(* ===== verification/DayRef.v ===== *)
(** * DayRef: [next_weekday], [next_saturday], [next_sunday] and [dow_field]

    The three functions of [src/scripts/gtfs_faq_summary.py] (lines 49-67)
    are the same loop, [while cond(d.weekday()): d += timedelta(days=1)],
    with three conditions.  [advance_while] runs that loop with a bound on
    its iterations; the theorems show the bound of 7 is never reached, and
    give the result in closed form: the first date, from [d] on, whose
    weekday is wanted, or [OverflowError] when that date is past
    [date.max]. *)

From S2P Require Import Prelude PyDate.

Module DayRef.
Import PyDate.
Local Open Scope Z_scope.

(** [while cond(d.weekday()): d += timedelta(days=1)], for at most [fuel]
    iterations; [None] only when the bound is reached. *)
Fixpoint advance_while (fuel : nat) (cond : Z → bool) (d : date) : option (res date) :=
  match fuel with
  | O => None
  | S fuel' =>
      if cond (weekday d) then
        match date_add d 1 with
        | Ok d' => advance_while fuel' cond d'
        | Err e => Some (Err e)
        end
      else Some (Ok d)
  end.

(** The loops terminate within a week: seven iterations are enough. *)
Definition WEEK : nat := 7.

Definition next_weekday (from_date : date) : option (res date) :=
  advance_while WEEK (λ wd, 5 <=? wd) from_date.

Definition next_saturday (from_date : date) : option (res date) :=
  advance_while WEEK (λ wd, negb (wd =? 5)) from_date.

Definition next_sunday (from_date : date) : option (res date) :=
  advance_while WEEK (λ wd, negb (wd =? 6)) from_date.

(** [dow_field]: the key of the calendar flags for a date's weekday; the
    list is indexed by [d.weekday()], which is always in range. *)
Definition DOW_FIELDS : list string :=
  ["monday"; "tuesday"; "wednesday"; "thursday"; "friday"; "saturday"; "sunday"].

Definition dow_field (d : date) : string :=
  nth (Z.to_nat (weekday d)) DOW_FIELDS "".

(** The closed form: [k] days later when that date exists, [OverflowError]
    otherwise. *)
Definition advance_result (d : date) (k : Z) : res date :=
  if toordinal d + k <=? MAXORDINAL then fromordinal (toordinal d + k)
  else raise OverflowError.

(** [d'] is the first date from [d] on whose weekday satisfies [wanted]. *)
Definition is_next (wanted : Z → bool) (d d' : date) : Prop :=
  date_ok d' ∧ wanted (weekday d') = true ∧ date_le d d' = true ∧
  ∀ d'', date_ok d'' → date_le d d'' = true → date_lt d'' d' = true →
         wanted (weekday d'') = false.

Definition week_check (cond : Z -> bool) (kf : Z -> Z) : bool :=
  all_in_range (fun wd =>
    let k := kf wd in
    (0 <=? k) && (k <? 7) && all_in_range (fun j => cond ((wd + j) mod 7)) 0 (Z.to_nat k)
    && negb (cond ((wd + k) mod 7))) 0 7.

(** C21: On a date that already has the wanted weekday, each loop returns
    that date unchanged, without iterating. *)
Theorem day_refs_fixed d :
  (weekday d < 5 -> next_weekday d = Some (Ok d)) /\
  (weekday d = 5 -> next_saturday d = Some (Ok d)) /\
  (weekday d = 6 -> next_sunday d = Some (Ok d)).
Proof.
  unfold next_weekday, next_saturday, next_sunday, WEEK; simpl.
  repeat split; intros Hw.
  - by replace (5 <=? weekday d) with false by lia.
  - by rewrite Hw.
  - by rewrite Hw.
Qed.

Lemma advance_while_closed fuel cond d k :
  date_ok d -> 0 <= k < Z.of_nat fuel ->
  (forall j, 0 <= j < k -> cond ((weekday d + j) mod 7) = true) ->
  cond ((weekday d + k) mod 7) = false ->
  advance_while fuel cond d = Some (advance_result d k).
Proof.
  revert d k. induction fuel as [|fuel IH]; intros d k Hd Hk Hbefore Hat; [lia|].
  pose proof (weekday_range d) as Hw. pose proof (toordinal_range d Hd) as Ho. simpl.
  destruct (decide (k = 0)) as [->|Hk0].
  - rewrite Z.add_0_r, Z.mod_small in Hat by lia. rewrite Hat.
    unfold advance_result. rewrite Z.add_0_r, fromordinal_toordinal by done.
    replace (toordinal d <=? MAXORDINAL) with true by lia. done.
  - pose proof (Hbefore 0 ltac:(lia)) as H0. rewrite Z.add_0_r, Z.mod_small in H0 by lia.
    rewrite H0.
    destruct (Z.le_gt_cases (toordinal d + 1) MAXORDINAL) as [Hin|Hout].
    + destruct (date_add_ok d 1 ltac:(lia)) as (d' & -> & Hd' & Ho').
      pose proof (weekday_shift d d' 1 Ho') as Hw'.
      replace (advance_result d k) with (advance_result d' (k - 1))
        by (unfold advance_result; rewrite Ho'; by replace (toordinal d + 1 + (k - 1)) with (toordinal d + k) by lia).
      apply IH; [done | lia | |].
      * intros j Hj. rewrite Hw', Zplus_mod_idemp_l, <- Z.add_assoc. apply Hbefore. lia.
      * rewrite Hw', Zplus_mod_idemp_l. replace (weekday d + 1 + (k - 1)) with (weekday d + k) by lia.
        done.
    + rewrite date_add_overflow by lia. unfold advance_result.
      replace (toordinal d + k <=? MAXORDINAL) with false by lia. done.
Qed.

Lemma advance_result_is_next (wanted : Z -> bool) d k d' :
  date_ok d -> 0 <= k ->
  (forall j, 0 <= j < k -> wanted ((weekday d + j) mod 7) = false) ->
  wanted ((weekday d + k) mod 7) = true ->
  advance_result d k = Ok d' -> is_next wanted d d'.
Proof.
  intros Hd Hk Hbefore Hat. unfold advance_result.
  destruct (toordinal d + k <=? MAXORDINAL) eqn:Hle; [|discriminate]. apply Z.leb_le in Hle.
  pose proof (toordinal_range d Hd).
  destruct (fromordinal_spec (toordinal d + k) ltac:(lia)) as (d0 & -> & Hd0 & Ho0).
  intros [= <-]. split; [done|]. split; [|split].
  - by rewrite (weekday_shift d d0 k Ho0).
  - rewrite date_le_ord by done. apply Z.leb_le. lia.
  - intros d'' Hd'' Hle1 Hlt. rewrite date_le_ord in Hle1 by done. rewrite date_lt_ord in Hlt by done.
    apply Z.leb_le in Hle1. apply Z.ltb_lt in Hlt.
    rewrite (weekday_shift d d'' (toordinal d'' - toordinal d)) by lia. apply Hbefore. lia.
Qed.

Lemma advance_spec (cond wanted : Z -> bool) d k :
  (forall w, cond w = negb (wanted w)) ->
  date_ok d -> 0 <= k < 7 ->
  (forall j, 0 <= j < k -> wanted ((weekday d + j) mod 7) = false) ->
  wanted ((weekday d + k) mod 7) = true ->
  match advance_while WEEK cond d with
  | Some (Ok d') => is_next wanted d d'
  | Some (Err e) => e = OverflowError /\ MAXORDINAL < toordinal d + k
  | None => False
  end.
Proof.
  intros Hcw Hd Hk Hbefore Hat.
  rewrite (advance_while_closed WEEK cond d k); [| done | unfold WEEK; lia | |].
  - destruct (advance_result d k) as [d'|e] eqn:Hr.
    + eapply advance_result_is_next; eauto; lia.
    + unfold advance_result in Hr. destruct (toordinal d + k <=? MAXORDINAL) eqn:Hle.
      * pose proof (toordinal_range d Hd).
        destruct (fromordinal_spec (toordinal d + k) ltac:(lia)) as (? & Hf & _). congruence.
      * injection Hr as <-. split; [done | lia].
  - intros j Hj. rewrite Hcw, Hbefore; done.
  - by rewrite Hcw, Hat.
Qed.

Lemma advance_correct (cond wanted : Z -> bool) (kf : Z -> Z) d :
  (forall w, cond w = negb (wanted w)) -> week_check cond kf = true -> date_ok d ->
  match advance_while WEEK cond d with
  | Some (Ok d') => is_next wanted d d'
  | Some (Err e) => e = OverflowError /\ MAXORDINAL < toordinal d + kf (weekday d)
  | None => False
  end.
Proof.
  intros Hcw Hchk Hd. pose proof (weekday_range d) as Hw.
  pose proof (all_in_range_spec _ 7 0 (weekday d) Hchk ltac:(simpl; lia)) as Hwd. simpl in Hwd.
  apply andb_true_iff in Hwd as [[[Hk0 Hk7]%andb_true_iff Hall]%andb_true_iff Hat].
  apply Z.leb_le in Hk0. apply Z.ltb_lt in Hk7.
  apply advance_spec; [done | done | lia | |].
  - intros j Hj. pose proof (all_in_range_spec _ _ 0 j Hall ltac:(lia)) as Hj'. simpl in Hj'.
    rewrite Hcw in Hj'. by destruct (wanted _).
  - rewrite Hcw in Hat. by destruct (wanted _).
Qed.

(** C6: [next_weekday] terminates on every valid date, never raises, and
    returns the first date from [d] on that falls Monday to Friday. *)
Theorem next_weekday_spec d : date_ok d ->
  exists d', next_weekday d = Some (Ok d') /\ is_next (fun w => w <? 5) d d'.
Proof.
  intros Hd. pose proof (toordinal_range d Hd) as Ho.
  pose proof (advance_correct (fun wd => 5 <=? wd) (fun w => w <? 5)
                (fun wd => if 5 <=? wd then 7 - wd else 0) d (fun w => Z.leb_antisym w 5)
                ltac:(reflexivity) Hd) as H.
  unfold next_weekday. destruct (advance_while WEEK _ d) as [[d'|e]|]; [eauto | exfalso | done].
  destruct H as [_ Hover]. unfold weekday, MAXORDINAL in *.
  pose proof (mod7_facts (toordinal d + 6)).
  destruct (5 <=? _) eqn:E; [apply Z.leb_le in E|]; lia.
Qed.

Lemma next_dow_spec (w0 : Z) (last : date) d :
  week_check (fun wd => negb (wd =? w0)) (fun wd => (w0 - wd) mod 7) = true ->
  date_ok last -> toordinal last = MAXORDINAL - 6 + (w0 - 5) ->
  0 <= w0 - 5 < 2 -> date_ok d ->
  match advance_while WEEK (fun wd => negb (wd =? w0)) d with
  | Some (Ok d') => is_next (fun w => w =? w0) d d'
  | Some (Err e) => e = OverflowError /\ date_lt last d = true
  | None => False
  end.
Proof.
  intros Hchk Hlast Hlo Hw0 Hd.
  pose proof (advance_correct _ (fun w => w =? w0) _ d (fun w => eq_refl) Hchk Hd) as H.
  destruct (advance_while WEEK _ d) as [[d'|e]|]; try done.
  destruct H as [He Hover]. split; [done|].
  rewrite date_lt_ord by done. apply Z.ltb_lt.
  pose proof (toordinal_range d Hd). unfold weekday, MAXORDINAL in *.
  pose proof (mod7_facts (toordinal d + 6)).
  pose proof (mod7_facts (w0 - (toordinal d + 6) mod 7)). lia.
Qed.

(** C16: [next_saturday] terminates on every valid date; it returns the first
    Saturday from [d] on, or raises [OverflowError] exactly when [d] is after
    the last Saturday of the calendar, 9999-12-25. *)
Theorem next_saturday_spec d : date_ok d ->
  match next_saturday d with
  | Some (Ok d') => is_next (fun w => w =? 5) d d'
  | Some (Err e) => e = OverflowError /\ date_lt (mkdate 9999 12 25) d = true
  | None => False
  end.
Proof. apply next_dow_spec; reflexivity || lia. Qed.

(** C20: [next_sunday] terminates on every valid date; it returns the first
    Sunday from [d] on, or raises [OverflowError] exactly when [d] is after
    9999-12-26. *)
Theorem next_sunday_spec d : date_ok d ->
  match next_sunday d with
  | Some (Ok d') => is_next (fun w => w =? 6) d d'
  | Some (Err e) => e = OverflowError /\ date_lt (mkdate 9999 12 26) d = true
  | None => False
  end.
Proof. apply next_dow_spec; reflexivity || lia. Qed.

Lemma next_weekday_spec_witness :
  ∃ d', next_weekday (mkdate 2024 11 9) = Some (Ok d') ∧ is_next (fun w => w <? 5) (mkdate 2024 11 9) d'.
Proof. apply next_weekday_spec. reflexivity. Defined.

Lemma next_saturday_spec_witness :
  match next_saturday (mkdate 9999 12 28) with
  | Some (Ok d') => is_next (fun w => w =? 5) (mkdate 9999 12 28) d'
  | Some (Err e) => e = OverflowError /\ date_lt (mkdate 9999 12 25) (mkdate 9999 12 28) = true
  | None => False
  end.
Proof. apply next_saturday_spec. reflexivity. Defined.

Lemma next_sunday_spec_witness :
  match next_sunday (mkdate 2024 11 4) with
  | Some (Ok d') => is_next (fun w => w =? 6) (mkdate 2024 11 4) d'
  | Some (Err e) => e = OverflowError /\ date_lt (mkdate 9999 12 26) (mkdate 2024 11 4) = true
  | None => False
  end.
Proof. apply next_sunday_spec. reflexivity. Defined.

Lemma day_refs_fixed_witness :
  next_weekday (mkdate 2024 11 4) = Some (Ok (mkdate 2024 11 4)) ∧
  next_saturday (mkdate 2024 11 9) = Some (Ok (mkdate 2024 11 9)) ∧
  next_sunday (mkdate 2024 11 10) = Some (Ok (mkdate 2024 11 10)).
Proof.
  split; [|split]; apply day_refs_fixed; reflexivity.
Defined.

End DayRef.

### YOUR ASSIGNMENT
Please find each line in the records above that holds the word "Hall", and copy it.

### PROBLEM SOLUTION
  apply andb_true_iff in Hwd as [[[Hk0 Hk7]%andb_true_iff Hall]%andb_true_iff Hat].
  - intros j Hj. pose proof (all_in_range_spec _ _ 0 j Hall ltac:(lia)) as Hj'. simpl in Hj'.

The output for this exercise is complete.